# Gross! Eating Poop



## ryllisse

Ugh... Artie eats his own poop. I've seen it twice. And today he sampled his own urine. Soooooooo grooooosss.... What the heck is he thinking?

Sorry if I keep posting too much - I just have a lot of questions. I'm new!


----------



## Beanie

Ugh... that is kind of gross. I'd be worried about infections. I've never heard of that before, but maybe someone else here has... ?


----------



## leannem

Usually when an animal eats poop it means they are not getting enough of something in their diet. Take a look through the diet and nutrition posts to make sure your hedgie is getting what it needs from it's food.


----------



## jdlover90

I've never heard of that. 
But my hedgie annointed with his urine before.
I'm not sure!


----------



## Nancy

New baby in a new home, sometimes they do. Does he have the same food as he is used to? Is he able to easily eat his food? What food is he eating because as mentioned, it can also be a nutritional issue.

Try to keep the fresh poop cleared out of his cage quickly so he doesn't get the opportunity.


----------



## LarryT

Does his food bowl stay filled? Most of us feed free range.


----------



## ryllisse

Hmm, well I'll try keeping the food bowl filled all the time - we had been feeding right when he wakes up. He only eats poop after he eats his food, though. And right after he poops it out, too. Gross. And he does eat all the food we give him, but not all at once. 

Honestly, we are using a cheap cat food we got at the grocery store. I have been wanting to switch to something more nutritious - I only hesitate because we haven't had him long and didn't want to mix it up too much right away. I hate to cause undue stress on the little guy! I'll be scouring the other threads for better foods. 

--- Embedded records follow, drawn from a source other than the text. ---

(** X11. An offset past the end of the text is clamped by
    [_set_cursor_position] to the end of the last line: the row is the last
    one, the column is the length of the last line, and the offset of that
    position is the length of the text. *)
Theorem offset_past_end_is_clamped (self : Editor) (pos : Z) :
  len (text self) < pos ->
  exists self' last_line,
    _set_cursor_position self pos = Some self'
    /\ text self' = text self
    /\ last (split nl (text self)) = Some last_line
    /\ cursor_location self'
       = (len (split nl (text self)) - 1, len last_line)
    /\ _get_cursor_position self' = Some (len (text self)).
Proof.
  intros Hpast. unfold _set_cursor_position.
  rewrite (line_walk_past_end _ _ Hpast).
  pose proof (split_nonempty nl (text self)) as Hne.
  set (lines := split nl (text self)) in *.
  assert (Hn : (0 < length lines)%nat)
    by (destruct lines; [congruence|simpl; lia]).
  destruct (lookup_lt_is_Some_2 lines (length lines - 1)) as [l Hl]; [lia|].
  rewrite (index_last lines Hne), Hl.
  destruct lines as [|l0 ls] eqn:E; [congruence|]. rewrite <- E in *.
  cbn [mbind option_bind]. eexists _, l.
  split; [reflexivity|]. split; [reflexivity|].
  split; [rewrite last_lookup; rewrite <- Hl; f_equal; lia|].
  split; [reflexivity|].
  replace (len lines - 1) with (Z.of_nat (length lines - 1))
    by (unfold len; lia).
  rewrite (get_cursor_position_at _ (length lines - 1) (len l) l);
    [|reflexivity|exact Hl].
  cbn [text]. fold lines.
  pose proof (line_start_S lines _ l Hl) as HS.
  replace (S (length lines - 1)) with (length lines) in HS by lia.
  subst lines. rewrite line_start_total in HS. f_equal. lia.
Qed.
(** * clarkgo: cron scheduler and rate limiters

    A shallow embedding of [pkg/schedule] (cron.go, schedule.go) and
    [pkg/ratelimit] (ratelimit.go), with the properties of the scheduling
    and throttling core stated and proved over it.

    Conventions.
    - Go's [int] is the 64-bit signed integer; it is held in [Z] and every
      addition the source performs on it is wrapped by [GoInt.wrap].
    - Go strings are byte sequences, held as [list ascii]; map keys are
      [string] so that they index stdpp's [gmap].
    - A [time.Time] is held as the number of nanoseconds since Go's zero
      time (January 1, year 1, 00:00:00 UTC), read in UTC.
    - [float64] token counts are held as exact rationals ([Q]). *)

From Stdlib Require Import ZArith List Ascii String QArith Qminmax Lia Lqa Bool.
From Stdlib Require Import DecimalString DecimalZ DecimalPos DecimalFacts.
From stdpp Require Import gmap strings.
Import ListNotations.

Local Open Scope Z_scope.

(** ** Machine integers *)

Module GoInt.

Definition min_int : Z := - 2 ^ 63.
Definition max_int : Z := 2 ^ 63 - 1.

(** Two's complement wrap-around of a 64-bit signed result. *)
Definition wrap (z : Z) : Z := (z + 2 ^ 63) mod 2 ^ 64 - 2 ^ 63.

Definition in_range (z : Z) : bool := (min_int <=? z) && (z <=? max_int).

End GoInt.

(** ** Errors and results *)

Abbreviation bytes := (list ascii).

(** The error values the scheduler package builds with [fmt.Errorf], and
    strconv's [*NumError]. *)
Inductive error : Type :=
| NumError (num : bytes)
| InvalidRange (part : bytes)
| InvalidRangeBounds (part : bytes) (min max : Z)
| InvalidStep (part : bytes)
| ValueOutOfRange (value min max : Z)
| FieldCount (got : nat)
| InvalidField (field : string) (cause : error).

(** Outcome of a call: it returns a value, returns an error, or has not
    finished within the given number of loop iterations. *)
Inductive result (A : Type) : Type :=
| Ok (a : A)
| Err (e : error)
| OutOfFuel.

Arguments Ok {A} a.
Arguments Err {A} e.
Arguments OutOfFuel {A}.

#[global] Instance result_ret : MRet result := fun _ a => Ok a.
#[global] Instance result_bind : MBind result := fun _ _ f r =>
  match r with
  | Ok a => f a
  | Err e => Err e
  | OutOfFuel => OutOfFuel
  end.

(** [fmt.Errorf("invalid ... field: %w", err)] on the error path. *)
Definition wrapErr {A} (field : string) (r : result A) : result A :=
  match r with
  | Err e => Err (InvalidField field e)
  | other => other
  end.

(** ** The parts of Go's [strings] and [strconv] that cron.go calls *)

Module strings.

(** [strings.Contains(s, string(c))] for a one-byte separator. *)
Fixpoint Contains (s : bytes) (c : ascii) : bool :=
  match s with
  | [] => false
  | x :: s' => if Ascii.eqb x c then true else Contains s' c
  end.

(** [strings.Split(s, string(sep))]: the pieces between the separators;
    always at least one piece. *)
Fixpoint Split (s : bytes) (sep : ascii) : list bytes :=
  match s with
  | [] => [[]]
  | x :: s' =>
      if Ascii.eqb x sep then [] :: Split s' sep
      else match Split s' sep with
           | p :: ps => (x :: p) :: ps
           | [] => [[x]]
           end
  end.

(** ASCII white space as [strings.Fields] sees it: tab, line feed,
    vertical tab, form feed, carriage return and space. *)
Definition isSpace (c : ascii) : bool :=
  let n := nat_of_ascii c in
  ((9 <=? n) && (n <=? 13))%nat || (n =? 32)%nat.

Any chance he's just stupid? lol He couldn't figure out the wheel or the water bottle (we give him a dish of water now, don't worry).


----------



## shaelikestaquitos

ryllisse said:


> Any chance he's just stupid? lol He couldn't figure out the wheel or the water bottle (we give him a dish of water now, don't worry).


A lot of hedgehogs do not understand water bottles because it isn't a natural way for them to drink, and lots of hedgies don't figure out how to use a wheel until a few days later ^-^


----------



## jinglesharks

ryllisse said:


> Hmm, well I'll try keeping the food bowl filled all the time - we had been feeding right when he wakes up. He only eats poop after he eats his food, though. And right after he poops it out, too. Gross. And he does eat all the food we give him, but not all at once.
> 
> Honestly, we are using a cheap cat food we got at the grocery store. I have been wanting to switch to something more nutritious - I only hesitate because we haven't had him long and didn't want to mix it up too much right away. I hate to cause undue stress on the little guy! I'll be scouring the other threads for better foods.
> 
> Any chance he's just stupid? lol He couldn't figure out the wheel or the water bottle (we give him a dish of water now, don't worry).


Pretty sure animals don't eat their waste just because they're stupid. It takes a lot of hedgehogs some time to learn about wheels if they've never used them and water bottles are difficult for their kind of bodies and not recommended, anyway.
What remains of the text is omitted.